En n'accordant que 2 licences sur 36 demandes, Hong Kong n'a pas fait un pas vers un arrosage généralisé, mais plutôt un filtrage à haut seuil pour la prochaine génération d'infrastructure financière numérique. À l'avenir, la clé du succès de cette voie ne résidera pas dans le nombre de licences délivrées, mais dans la capacité à intégrer véritablement la crédibilité institutionnelle, les scénarios réels, les réseaux de paiement et la circulation des actifs on-chain en un système cohérent.

Questions liées

QQuand et à qui la HKMA a-t-elle délivré les premières licences d'émetteurs de stablecoin à Hong Kong ?

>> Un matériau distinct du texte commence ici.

(* ===== verification/Instances.v ===== *)
(** * The theorems at concrete inputs

    Each theorem with hypotheses is applied in [demo_env]: to the stores of the
    two calls of Scenario.v, where the hypotheses are evaluated. *)
From S2P Require Import Prelude Effect Evpoll Codec Protocol Lib State Skel Rules Call Sdp SipLeg MnccConn App MnccRx SipUa CallFlow Replies SipCall Stranded Unroll Bridge Local Relay Faults Vty Demo System Refine Apart Together Opening Scenario.

(** ** Definitions *)

(** What a pointer points to; used where it points to a leg of the kind. *)
Definition base_at (w : world) (l : ptr) : call_leg :=
  match legs w !! l with Some y => base y | None => call_leg_new CALL_TYPE_NONE 1 end.
Definition mncc_at (w : world) (l : ptr) : mncc_leg :=
  match legs w !! l with Some (Leg _ (XMncc m)) => m | _ => mncc_leg0 end.
Definition sip_at (w : world) (l : ptr) : sip_leg :=
  match legs w !! l with Some (Leg _ (XSip x)) => x | _ => sip_leg0 end.

(** The decidable form of [callref_unique]. *)
Definition unique_b (w : world) (l : ptr) (cr : Z) : bool :=
  forallb (fun kv => match ext (snd kv) with
                     | XMncc m => negb (m_callref m =? cr) || bool_decide (fst kv = l)
                     | XSip _ => true
                     end) (map_to_list (legs w)).

Lemma unique_b_sound w l cr : unique_b w l cr = true -> callref_unique w l cr.
Proof.
  intros H l' b m Hl Hcr. unfold unique_b in H. rewrite forallb_forall in H.
  assert (In (l', Leg b (XMncc m)) (map_to_list (legs w))) as Hin by (apply list_elem_of_In, elem_of_map_to_list, Hl).
  specialize (H _ Hin). simpl in H. apply orb_true_iff in H as [H|H].
  - apply negb_true_iff, Z.eqb_neq in H. done.
  - by apply bool_decide_eq_true in H.
Qed.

ALe 10 avril 2026, l'Autorité monétaire de Hong Kong (HKMA) a officiellement délivré les premières licences d'émetteurs de stablecoin à Anchorpoint Fintech Company Limited et à The Hongkong and Shanghai Banking Corporation Limited (HSBC).

QQuel est l'objectif principal de Hong Kong en réglementant les stablecoins selon l'article ?

AL'objectif principal de Hong Kong n'est pas de créer de nouveaux récits spéculatifs, mais de façonner les stablecoins en une partie de l'infrastructure financière numérique, en les intégrant dans des activités financières réelles telles que les paiements transfrontaliers, les paiements locaux, les transactions d'actifs tokenisés et la finance programmable.

QQuel est le taux d'approbation pour les premières licences et qu'est-ce que cela indique sur l'approche de Hong Kong ?

ASur les 36 institutions ayant déposé une demande, seules 2 ont reçu une licence, ce qui représente un taux d'approbation d'environ 5,6%. Cela indique que Hong Kong adopte une approche d'admission très sélective et à haut seuil, et non une voie d'expansion laxiste.

QComment la situation des stablecoins à Hong Kong se compare-t-elle au cadre réglementaire de l'UE et du Royaume-Uni ?

AHong Kong a achevé la chaîne complète « législation-examen-délivrance de licences » plus rapidement. Alors que les règles MiCA de l'UE relatives aux stablecoins sont applicables depuis juin 2024, le cadre complet s'applique en décembre 2024. Au Royaume-Uni, la nouvelle fenêtre de demande de la FCA ne s'ouvrira qu'en septembre 2026, les nouvelles règles devant entrer en vigueur en octobre 2027. Hong Kong a donc pris de l'avance.

QQuel est le défi principal pour les stablecoins adossés au HKD (dollar de Hong Kong) pour réussir, selon l'article ?

ALe défi principal est de savoir s'ils pourront former un effet de réseau suffisamment fort, une demande de paiement et une adhérence aux scénarios pour passer d'un « modèle de haute qualité » à un « système ayant une influence à l'échelle », surtout face à la nette avantage des stablecoins adossés au dollar américain qui dominent actuellement le marché.